*WORK INSTRUCTION:* All lines in the entries below that hold "writable" make up the answer.

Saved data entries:
################
(** X19. POST /api/settings/templates stores a list only if every template
    in it has a non-empty id and name; GET then returns exactly the list
    that was posted. A refused request (no array, a template without id
    or name, a file that cannot be written) leaves the file as it was. *)
Theorem posted_templates_are_returned
    (body : option (list Templates.Template)) (d d' : Templates.Disk)
    (answer : Settings.Answer) :
  Settings.post_templates body d = (answer, d') ->
  match answer with
  | Settings.Saved _ =>
      exists ts, body = Some ts /\
                 forallb Settings.well_formed ts = true /\
                 Settings.get_templates d' = ts
  | Settings.Refused status _ =>
      d' = d /\ (status = 400 \/ status = 500)
  end.
Proof.
  unfold Settings.post_templates, Templates.saveTemplates.
  destruct body as [ts|]; [|intros ?; simplify_eq; auto].
  destruct (forallb Settings.well_formed ts) eqn:Ew; simpl;
    [|intros ?; simplify_eq; auto].
  destruct (Templates.writable d); simpl; intros ?; simplify_eq; [|auto].
  exists ts. split_and!; [done | done |].
  unfold Settings.get_templates, Templates.getTemplates. simpl.
  by rewrite lossless.
Qed.

(** X20. Starting without a templates file, whatever sequence of POST
    /templates requests is made, every template that GET /templates
    returns has a non-empty id and a non-empty name: the three default
    templates have them, and no request can store one that has not. *)
Theorem templates_always_have_id_and_name
    (bodies : list (option (list Templates.Template))) (d : Templates.Disk) :
  Templates.templates_file d = None ->
  forallb Settings.well_formed
    (Settings.get_templates (Settings.post_all bodies d)) = true.
Proof.
  intros Hd.
  assert (H0 : forallb Settings.well_formed (Settings.get_templates d) = true).
  { unfold Settings.get_templates, Templates.getTemplates. by rewrite Hd. }
  clear Hd. revert d H0. induction bodies as [|body bodies IH]; intros d H0;
    simpl; [done|].
  apply IH.
  destruct (Settings.post_templates body d) as [answer d'] eqn:E.
  simpl. unfold Settings.post_templates, Templates.saveTemplates in E.
  destruct body as [ts|]; [|by simplify_eq].
  destruct (forallb Settings.well_formed ts) eqn:Ew; simpl in E;
    [|by simplify_eq].
  destruct (Templates.writable d); simpl in E; simplify_eq; [|done].
  unfold Settings.get_templates, Templates.getTemplates. simpl.
  by rewrite lossless.
Qed.

End TemplateRoutes.

Lemma lists_lossless : Templates.Lossless DemoCreate.lists.
Proof. by intros ts. Qed.

Lemma saved_settings_are_used_witness :
  Settings.initialized (Settings.mkClient None None false) = false /\
  @Settings.get Demo.mark Demo.objects Demo.saved_disk =
    Settings.mkSafeSettings
      (Settings.strip_slash (Settings.b_jiraUrl DemoSettings.body))
      (Settings.b_username DemoSettings.body) true true /\
  @Settings.initialize Demo.mark Demo.objects Demo.saved_disk
    (Settings.mkClient None None false) =
    (true,
     Settings.mkClient
       (Some (Settings.strip_slash
                (Settings.strip_slash (Settings.b_jiraUrl DemoSettings.body))))
       (Some (Settings.b_username DemoSettings.body,
              Settings.b_apiToken DemoSettings.body))
       true).
Proof.
  apply (saved_settings_are_used (cipher := Demo.mark) (json := Demo.objects)
           mark_objects_lawful DemoSettings.valid_url eq_refl
           DemoSettings.body 7 Demo.empty_disk Demo.saved_disk
           DemoSettings.client (Settings.mkClient None None false)
           "Settings saved successfully").
  reflexivity.
Defined.

(** A token with a lone surrogate cannot be encrypted: the request is
    refused with 500 although the file could have been written. *)
Example unencryptable_token_is_refused :
  Config.writable Demo.saved_disk = true /\
  @Settings.post Demo.mark Demo.objects DemoSettings.valid_url
    (Settings.mkBody "https://jira.example.com/" "alice"
       ("s3" +:+ Demo.lone_surrogate))
    7 Demo.saved_disk DemoSettings.client
  = (Settings.Refused 500 "Failed to save settings", Demo.saved_disk,
     DemoSettings.client).
Proof. split; reflexivity. Qed.

Lemma posted_templates_are_returned_witness :
  match (Settings.post_templates (Some [DemoSettings.nameless])
           DemoCreate.no_templates).1 with
  | Settings.Saved _ =>
      exists ts, Some [DemoSettings.nameless] = Some ts /\
                 forallb Settings.well_formed ts = true /\
                 Settings.get_templates
                   (Settings.post_templates (Some [DemoSettings.nameless])
                      DemoCreate.no_templates).2 = ts
  | Settings.Refused status _ =>
      (Settings.post_templates (Some [DemoSettings.nameless])
         DemoCreate.no_templates).2 = DemoCreate.no_templates /\
      (status = 400 \/ status = 500)
  end.
Proof.
  apply (posted_templates_are_returned lists_lossless
           (Some [DemoSettings.nameless]) DemoCreate.no_templates).
  reflexivity.
Defined.

Lemma templates_always_have_id_and_name_witness :
  forallb Settings.well_formed
    (Settings.get_templates
       (Settings.post_all
          [Some [DemoSettings.nameless]; None;
           Some (List.tl Templates.getDefaultTemplates)]
          DemoCreate.no_templates)) = true.
Proof.
  apply (templates_always_have_id_and_name lists_lossless).
  reflexivity.
Defined.


(** * Properties of routes/search.js, POST /issue/:issueKey/comment *)

Lemma add_comment_inv (key : string) (comment : option string) (w : World) :
  exists a w',
    Search.add_comment key comment w = (Ok a, w') /\
    invocations w' = invocations w /\
    match a with
    | Search.Refused status _ =>
        (status = 400 /\ w' = w /\
         forall text, comment = Some text -> JsStr.trim text = "") \/
        (status = 500 /\ tracker w' = tracker w /\
         exists text, comment = Some text /\ JsStr.trim text <> "")
    | Search.CommentAdded _ c =>
        exists text i,
          comment = Some text /\ JsStr.trim text <> "" /\
          issues (tracker w) !! key = Some i /\
          c = mkComment (fresh_cid (comments i)) text /\
          tracker w' = record (CommentAdded key c) key
                         (with_comments i (comments i ++ [c])) (tracker w)
    end.
Proof.
  unfold Search.add_comment, try_catch, bind, ret.
  destruct comment as [text|].
  2:{ eexists _, _. split_and!; [done | done |]. left. by split_and!. }
  destruct (Js.truthy text) eqn:Et; simpl.
  2:{ destruct text; [|done]. eexists _, _. split_and!; [done | done |].
      left. split_and!; [done | done |]. intros ? [= <-]. reflexivity. }
  case_bool_decide as Hb.
  { eexists _, _. split_and!; [done | done |]. left.
    split_and!; [done | done |]. by intros ? [= <-]. }
  destruct (JiraAPI.addComment key text w) as [[c|e] w1] eqn:E;
    apply addComment_inv in E as [Hi H].
  - destruct H as (i & Hl & -> & Ht).
    eexists _, _. split_and!; [done | done |]. exists text, i. by split_and!.
  - destruct H as [[m ->] Ht]. simpl.
    eexists _, _. split_and!; [done | done |]. right. split_and!; eauto.
Qed.

(** X21. Adding a comment never throws.  A missing, empty or blank comment
    is refused with 400 before Jira is contacted (the world is unchanged);
    otherwise either the issue gets one new last comment whose body is the
    submitted text, untrimmed, or the answer is 500 and the tracker is
    unchanged. *)
Theorem add_comment_stores_text_verbatim (key : string)
    (comment : option string) (w : World) :
  exists a w',
    Search.add_comment key comment w = (Ok a, w') /\
    match a with
    | Search.Refused status _ =>
        (status = 400 /\ w' = w /\
         forall text, comment = Some text -> JsStr.trim text = "") \/
        (status = 500 /\ tracker w' = tracker w /\
         exists text, comment = Some text /\ JsStr.trim text <> "")
    | Search.CommentAdded _ c =>
        exists text i,
          comment = Some text /\ JsStr.trim text <> "" /\
          body c = text /\
          issues (tracker w) !! key = Some i /\
          issues (tracker w') !! key
            = Some (with_comments i (comments i ++ [c])) /\
          forall k, k <> key ->
            issues (tracker w') !! k = issues (tracker w) !! k
    end.
Proof.
  destruct (add_comment_inv key comment w) as (a & w' & H & _ & Ha).
  exists a, w'. split; [done|].
  destruct a as [status msg | msg c]; [done|].
  destruct Ha as (text & i & Hc & Ht & Hi & -> & Hw).
  exists text, i. split_and!; [done | done | done | done | |].
  - rewrite Hw. simpl. by rewrite lookup_insert_eq.
  - intros k Hk. rewrite Hw. simpl. by rewrite lookup_insert_ne.
Qed.

(** ** A hand-written comment that carries the tag *)

(** X22. When an issue has no tagged comment, a user adds a comment that
    starts with the tag, and a run on the issue is then answered
    CommentedFail, the run rewrites the user's comment: the issue has the
    comments it had before plus one, under the id of the user's comment,
    whose body is tag + " " + the reason. *)
Theorem tagged_user_comment_is_overwritten (dir : ScriptDir)
    (req : Verify.Request) (text msg : string) (c : Comment) (v : JsVal)
    (i : Issue) (w w1 w2 : World) :
  issues (tracker w) !! Verify.issueKey req = Some i ->
  filter (Verify.tagged (Verify.prefix_of req)) (comments i) = [] ->
  Js.startsWith text (Verify.prefix_of req) = true ->
  Search.add_comment (Verify.issueKey req) (Some text) w
    = (Ok (Search.CommentAdded msg c), w1) ->
  Verify.run dir req w1 = (Ok (Verify.commented_fail v), w2) ->
  body c = text /\
  issues (tracker w2) !! Verify.issueKey req
    = Some (with_comments i
              (comments i ++
                 [mkComment (cid c)
                    (Verify.prefix_of req +:+ " " +:+ render v)])).
Proof.
  intros Hi Hf Hs Hadd Hrun.
  destruct (add_comment_inv (Verify.issueKey req) (Some text) w)
    as (a & w' & H & _ & Ha).
  rewrite Hadd in H. injection H as <- <-.
  destruct Ha as (text' & i' & [= <-] & _ & Hi' & -> & Hw).
  rewrite Hi in Hi'. injection Hi' as <-.
  split; [done|].
  apply run_commented_fail in Hrun as (_ & j & Hj & Hiss & _).
  rewrite Hw in Hj. simpl in Hj. rewrite lookup_insert_eq in Hj.
  injection Hj as <-.
  rewrite Hiss, lookup_insert_eq. simpl.
  by rewrite (reconcile_again _ _ _ _ Hf Hs).
Qed.

Lemma tagged_user_comment_is_overwritten_witness :
  body (mkComment 1 "[Verification] checked by hand")
    = "[Verification] checked by hand" /\
  issues (tracker
            (Verify.run Demo.scripts (Demo.request "timeout")
               (Search.add_comment Demo.key
                  (Some "[Verification] checked by hand")
                  (Demo.world_of Demo.closable [])).2).2)
    !! Verify.issueKey (Demo.request "timeout")
  = Some (with_comments Demo.closable
            (comments Demo.closable ++
               [mkComment (cid (mkComment 1 "[Verification] checked by hand"))
                  (Verify.prefix_of (Demo.request "timeout") +:+ " " +:+
                   render (VStr "timeout"))])).
Proof.
  apply (tagged_user_comment_is_overwritten Demo.scripts
           (Demo.request "timeout") "[Verification] checked by hand"
           "Comment added successfully"
           (mkComment 1 "[Verification] checked by hand") (VStr "timeout")
           Demo.closable (Demo.world_of Demo.closable [])
           (Search.add_comment Demo.key
              (Some "[Verification] checked by hand")
              (Demo.world_of Demo.closable [])).2);
    vm_compute; reflexivity.
Defined.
################
*RESPONSE TO THE EXERCISE:*
  destruct (Templates.writable d); simpl; intros ?; simplify_eq; [|auto].
  destruct (Templates.writable d); simpl in E; simplify_eq; [|done].
  Config.writable Demo.saved_disk = true /\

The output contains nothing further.